36th A.R.T. (Avenue Revitalization and Transformation), a neighborhood volunteer group organized by Jack Becker, addresses safety and aesthetics along the corridor. With more than 40 years of public art experience, installation curator Becker has an eye for community art. After his retirement, Becker was invited to a neighborhood committee to help complete an art project under a bridge on Lake Street. “That’s what got me started,” Becker explains. “In my own neighborhood, thinking about how I can use my skills to help bring public art to my neighborhood in a way that would be beneficial.” Through this lens, he noticed Elsa’s House of Sleep, a boarded-up building at the corner of East Lake Street and 36th Avenue.

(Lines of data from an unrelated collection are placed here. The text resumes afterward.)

Lemma int32_fixed (z : Z) : fits_int32 z -> int32 z = z.
Proof.
  unfold fits_int32, int32. intros H.
  rewrite Z.mod_small by lia. lia.
Qed.

Lemma filter_permutation {A : Type} (f : A -> bool) (l l' : list A) :
  Permutation l l' -> Permutation (filter f l) (filter f l').
Proof.
  induction 1 as [| x l l' _ IH | x y l | l l' l'' _ IH1 _ IH2]; simpl.
  - constructor.
  - destruct (f x); [constructor |]; exact IH.
  - destruct (f x), (f y); try apply Permutation_refl.
    apply perm_swap.
  - eapply Permutation_trans; eassumption.
Qed.

Lemma Forall2_right {A B : Type} (R : A -> B -> Prop) (P : B -> Prop)
    (l1 : list A) (l2 : list B) :
  (forall a b, R a b -> P b) -> Forall2 R l1 l2 -> Forall P l2.
Proof.
  intros HRP H. induction H as [| a b l1 l2 Hab _ IH].
  - constructor.
  - constructor; [exact (HRP a b Hab) | exact IH].
Qed.

(** The index reads a tuple that passed its check as a region that meets
    itself. *)
Lemma regions_meet_self (c : BoundingBox) :
  RTree.regions_meet c c = RTree.coordinates_ok c.
Proof.
  unfold RTree.regions_meet, RTree.coordinates_ok.
  destruct (minx c <=? maxy c), (maxx c <=? mint c), (miny c <=? maxt c);
    reflexivity.
Qed.
Lemma envelope_flush_count b a :
  (length (Envelope.leads (Envelope.flush b a))
   + length (Envelope.console (Envelope.flush b a))
   = length (Envelope.leads a) + length (Envelope.console a)
     + (if nonempty (trim b) then 1 else 0))%nat.
Proof.
  unfold Envelope.flush. destruct (nonempty (trim b)); [|lia].
  destruct (JSON.parse (trim b)); simpl; rewrite length_app; simpl; lia.
Qed.

Lemma length_filter_snoc {A} (p : A -> bool) xs x :
  length (List.filter p (xs ++ [x]))
  = (length (List.filter p xs) + (if p x then 1 else 0))%nat.
Proof.
  rewrite List.filter_app, length_app. simpl. by destruct (p x).
Qed.

(** X4. Every line of the payload text that is not blank leaves a trace: it
    becomes a lead or a warning on the console, one or the other.  In the SDK
    version the payload text is the text of the chunks, and a search whose
    chunks do not fail ends with as many leads and new console entries
    together as the text has lines that are not blank (the unterminated rest
    counts as a line).  In the envelope version the same holds when the reads
    do not fail and the body of the response is made of content envelopes,
    one on each line, whose payloads make up the text; what follows the last
    newline of the body is dropped.  (A line of the body that is no envelope
    gets a warning of its own: see the example after the run.) *)
Theorem every_line_is_a_lead_or_a_warning :
  forall c k toStr fsD fsE ps tail ls rest a a',
    concat fsD = unlines ls ++ rest ->
    concat fsE = unlines (map Envelope.content_line ps) ++ tail ->
    concat ps = unlines ls ++ rest ->
    Forall (fun l => indexOf LF l = None) ls ->
    indexOf LF rest = None ->
    indexOf LF tail = None ->
    let written := length (List.filter (fun l => nonempty (trim l)) (ls ++ [rest])) in
    let rD := Direct.runSearch (c :: k)
                (Direct.Stream (map (fun f => Direct.Next (Direct.text_chunk f)) fsD)) a in
    let rE := Envelope.runSearch toStr
                (Envelope.ok_response (map Envelope.Value fsE)) a' in
    (length (Direct.leads rD) + length (Direct.console rD)
     = length (Direct.console a) + written)%nat
    /\ (length (Envelope.leads rE) + length (Envelope.console rE)
        = length (Envelope.console a') + written)%nat.
Proof.
  intros c k toStr fsD fsE ps tail ls rest a a' HD HE Hps Hls Hrest Htail written rD rE.
  subst written rD rE. rewrite length_filter_snoc. split.
  - rewrite direct_runSearch_stream, direct_decode_text, HD. simpl.
    rewrite while_lines_unlines by done. simpl.
    rewrite direct_flush_count, direct_run_lines_count. simpl. lia.
  - rewrite envelope_runSearch_ok.
    rewrite (envelope_decode_content toStr fsE ps tail) by done. rewrite Hps. simpl.
    rewrite while_lines_unlines by done. simpl.
    rewrite envelope_flush_count, envelope_run_lines_count. simpl. lia.
Qed.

Originally opened by Eritrean immigrant and entrepreneur Elsa Rezene, the furniture store closed in 2019. But Rezene’s son, Tetra Constantino, manages the current store on University Avenue—and an upcoming redesign of this Lake Street location, in an effort to reopen it. So Constantino agreed to Becker’s curated art installation at the currently shuttered shop while it’s in transition.

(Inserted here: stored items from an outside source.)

(** X14. With any number of connections and any interleaving of their
    completions, each session keeps its own order: the bytes it has written
    are the frames of its completed writes, and it starts a header read,
    after its first, only right after the write of its previous response
    has completed. *)
Theorem every_session_sequenced (es : list completion) (i : nat) (c : conn) :
  sessions (run es listening) !! i = Some c →
  outgoing c = written (log c)
  ∧ ∀ k, log c !! S k = Some (Issued AsyncReadHeader) →
         ∃ frame, log c !! k = Some (Completed (AsyncWrite frame) false).
Proof.
  intros Hi.
  assert (Hs : sound c).
  { eapply Forall_lookup_1; [|exact Hi].
    apply run_sound. constructor. }
  destruct Hs as [Hseq Hout]. split; [exact Hout|].
  intros k Hk. by eapply sequenced_header_after_write.
Qed.

Lemma every_session_sequenced_witness :
  let es := [Accepted false (wire [Example.set_bar; Example.get_foo]);
             Accepted false (wire [Example.get_foo]);
             Ready 0; Ready 1; Ready 0; Ready 1; Ready 0; Ready 1] in
  ∃ c, sessions (run es listening) !! 0%nat = Some c
       ∧ log c !! 6%nat = Some (Issued AsyncReadHeader)
       ∧ outgoing c = written (log c)
       ∧ ∃ frame, log c !! 5%nat = Some (Completed (AsyncWrite frame) false).
Proof.
  intros es.
  destruct (sessions (run es listening) !! 0%nat) as [c|] eqn:Hc;
    [|vm_compute in Hc; discriminate Hc].
  exists c. split; [reflexivity|].
  assert (H6 : log c !! 6%nat = Some (Issued AsyncReadHeader))
    by (vm_compute in Hc; injection Hc as <-; reflexivity).
  split; [exact H6|].
  destruct (every_session_sequenced es 0 c Hc) as [Hout Hord].
  split; [exact Hout|]. exact (Hord 5%nat H6).
Defined.
(** * Chat moderation plugin: a shallow embedding and its properties

    The development follows [chat_moderation_plugin.py] (class
    [ChatModerationPlugin]) and [moderation_api.py] (class [ModerationAPI]
    and the method [on_message] of [DiscordModerationBot]).

    Conventions of the embedding.
    - A Python [str] is a [string]; a character is read as the code point
      of the same number (the Latin-1 range), and the character tables
      below are Python's for that range.
    - [datetime] values are integers, the microseconds since
      [datetime.min]; [time.time()] and the ratios of the detectors are
      binary64 floats, as in the source.
    - A method of the plugin is a computation on the plugin object: it
      takes the object's state and returns a result, or the exception it
      raised, together with the state it left behind.
    - The clock is an argument: one call reads one instant, late enough
      for [datetime.now() - timedelta(hours=24)] to be a date. An expiry
      [now + timedelta(seconds=duration)] can overflow, and does so as in
      the source.
    - The log file is not part of the state: calls of the logger are left
      out. *)

From Stdlib Require Import ZArith String Ascii List Bool Lia Floats Uint63.
From stdpp Require Import base decidable option list gmap strings fin_maps.
Import ListNotations.
Definition deref (r : TransformRef) : M TransformV :=
  fun w =>
    match nth_error (store w) r with
    | Some v => (Ok v, w)
    | None => (Raise ReferenceError, w)
    end.

Fixpoint list_set {A} (l : list A) (n : nat) (a : A) : list A :=
  match l, n with
  | [], _ => []
  | _ :: l', O => a :: l'
  | x :: l', S n' => x :: list_set l' n' a
  end.

Definition assign (r : TransformRef) (v : TransformV) : M unit :=
  fun w => (Ok tt, mkWorld (env w) (list_set (store w) r v) (trace w)).

End Monad.

Declare Scope py_scope.
Delimit Scope py_scope with py.
Notation "x <- m ;; k" := (bind m (fun x => k))
  (at level 61, m at next level, right associativity) : py_scope.
Notation "' p <- m ;; k" := (bind m (fun p => k))
  (at level 61, p pattern, m at next level, right associativity) : py_scope.
Notation "m ;; k" := (bind m (fun _ => k))
  (at level 61, right associativity) : py_scope.
Local Open Scope py_scope.

(** ** Python sequences *)

(** [l[i]], negative indices counting from the end. *)
Definition getitem {E A} (l : list A) (i : Z) : Result E A :=
  let n := Z.of_nat (List.length l) in
  let j := if i <? 0 then i + n else i in
  if (0 <=? j) && (j <? n) then
    match nth_error l (Z.to_nat j) with
    | Some a => Ok a
    | None => Raise IndexError
    end
  else Raise IndexError.

(** [a, b = l] *)
Definition unpack2 {E A} (l : list A) : Result E (A * A) :=
  match l with
  | [a; b] => Ok (a, b)
  | _ => Raise ValueError
  end.

(** ** The SimpleITK objects the notebooks handle

    The methods below are the part of the wrapper the notebooks rely on:
    getters and setters of an image grid (a setter raises when it is given
    fewer values than the image has dimensions), the settings of the
    resampling filter and of the registration method, and the two
    [Execute] methods, whose computation is a library call. *)

Section Objects.
Context {T : LibTypes} {L : Library}.

Definition GetDimension (img : Image) : nat := List.length (img_size img).
Definition GetSize (img : Image) : list Z := img_size img.
Definition GetSpacing (img : Image) : list float := img_spacing img.
Definition GetOrigin (img : Image) : list float := img_origin img.
Definition GetDirection (img : Image) : list float := img_direction img.
Definition GetPixelID (img : Image) : PixelID := img_pixel_id img.

(** An image whose grid has one spacing and one origin per dimension and
    a square direction matrix, as every image of the library has. *)
Definition wf_image (img : Image) : Prop :=
  List.length (img_spacing img) = GetDimension img
  /\ List.length (img_origin img) = GetDimension img
  /\ List.length (img_direction img) = (GetDimension img * GetDimension img)%nat.

(** The row-major identity matrix of a [dim]-dimensional grid. *)
Definition identity_direction (dim : nat) : list float :=
  flat_map (fun i => map (fun j => if Nat.eqb i j then f1_0 else f0_0) (seq 0 dim))
           (seq 0 dim).

(** [sitk.Image(size, pixelID)]: a zero image with unit spacing, zero
    origin and identity direction. *)
Definition sitk_Image (size : list Z) (pid : PixelID) : M Image :=
  px <- call (sitk_Image_alloc size pid) ;;
  let dim := List.length size in
  ret (mkImage size (repeat f1_0 dim) (repeat f0_0 dim) (identity_direction dim) pid px).

(** The grid setters take the first [dim] values of their argument and
    raise when there are fewer; the direction must be [dim * dim] long. *)
Definition SetSpacing (img : Image) (spacing : list float) : M Image :=
  if (GetDimension img <=? List.length spacing)%nat then
    ret (mkImage (img_size img) (firstn (GetDimension img) spacing) (img_origin img)
           (img_direction img) (img_pixel_id img) (img_pixels img))
  else raise RuntimeError.

Definition SetOrigin (img : Image) (origin : list float) : M Image :=
  if (GetDimension img <=? List.length origin)%nat then
    ret (mkImage (img_size img) (img_spacing img) (firstn (GetDimension img) origin)
           (img_direction img) (img_pixel_id img) (img_pixels img))
  else raise RuntimeError.

Definition SetDirection (img : Image) (direction : list float) : M Image :=
  if (List.length direction =? GetDimension img * GetDimension img)%nat then
    ret (mkImage (img_size img) (img_spacing img) (img_origin img)
           direction (img_pixel_id img) (img_pixels img))
  else raise RuntimeError.

(** Transform objects live in the store. *)
Definition sitk_Transform : M TransformRef :=
  v <- call sitk_Transform_init ;; alloc v.

Definition sitk_Euler3DTransform : M TransformRef :=
  v <- call sitk_Euler3DTransform_init ;; alloc v.

Definition SetMatrix (tx : TransformRef) (m : NDArray) : M unit :=
  v <- deref tx ;;
  v' <- call (tx_SetMatrix v m) ;;
  assign tx v'.

Definition SetTranslation (tx : TransformRef) (t : NDArray) : M unit :=
  v <- deref tx ;;
  v' <- call (tx_SetTranslation v t) ;;
  assign tx v'.

Definition TransformPoint (tx : TransformRef) (p : Point) : M Point :=
  v <- deref tx ;;
  call (tx_TransformPoint v p).

(** [sitk.ResampleImageFilter()] *)
Definition sitk_ResampleImageFilter : ResampleImageFilter :=
  mkResample [0; 0; 0] (repeat f1_0 3) (repeat f0_0 3) (identity_direction 3)
    sitkLinear None sitkUnknown.

(** [SetReferenceImage] copies the grid of the reference image. *)
Definition rf_SetReferenceImage (f : ResampleImageFilter) (ref : Image)
  : ResampleImageFilter :=
  mkResample (img_size ref) (img_spacing ref) (img_origin ref) (img_direction ref)
    (rf_interpolator f) (rf_transform f) (rf_output_pixel_type f).

Definition rf_SetInterpolator (f : ResampleImageFilter) (i : Interpolator)
  : ResampleImageFilter :=
  mkResample (rf_size f) (rf_spacing f) (rf_origin f) (rf_direction f)
    i (rf_transform f) (rf_output_pixel_type f).

(** [SetTransform] keeps a copy of the transform it is given. *)
Definition rf_SetTransform (f : ResampleImageFilter) (tx : TransformRef)
  : M ResampleImageFilter :=
  v <- deref tx ;;
  ret (mkResample (rf_size f) (rf_spacing f) (rf_origin f) (rf_direction f)
         (rf_interpolator f) (Some v) (rf_output_pixel_type f)).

Titled “Dream Sequences,” the name not only honors Rezene’s business name, but is also inspired by a quote from the late businesswoman: “It’s never too late to start dreaming.”
Eight local artists contributed works to the project: Ta-coumba T. Aiken, Ron Brown, Gordon Coons, Jordan M. Hamilton, Christopher Harrison, Katrina Knutson, Hawona Sullivan Janzen, and Zarra TM. At the site, digital enlargements of art are mounted onto plywood and attached to fencing around the building with QR codes and signage explaining the artwork. Most prominent is a 52-foot mural on canvas painted by artist and friend of Rezene’s, Ta-coumba Aiken.
For Becker and 36th A.R.T., “Dream Sequences” represents a step forward in the progress of rebuilding Lake Street while honoring the people who helped create the vibrancy of this neighborhood. “Instead of just beautifying a blighted corner of Lake Street, it became the celebration of the reawakening of a Black-owned business,” says Becker. “We want others to believe that it’s true: That it’s never too late to start dreaming.”
WHEN YOU GO:
Elsa’s House of Sleep, corner of 36th Avenue and Lake St.
Available and free to the public until April 20.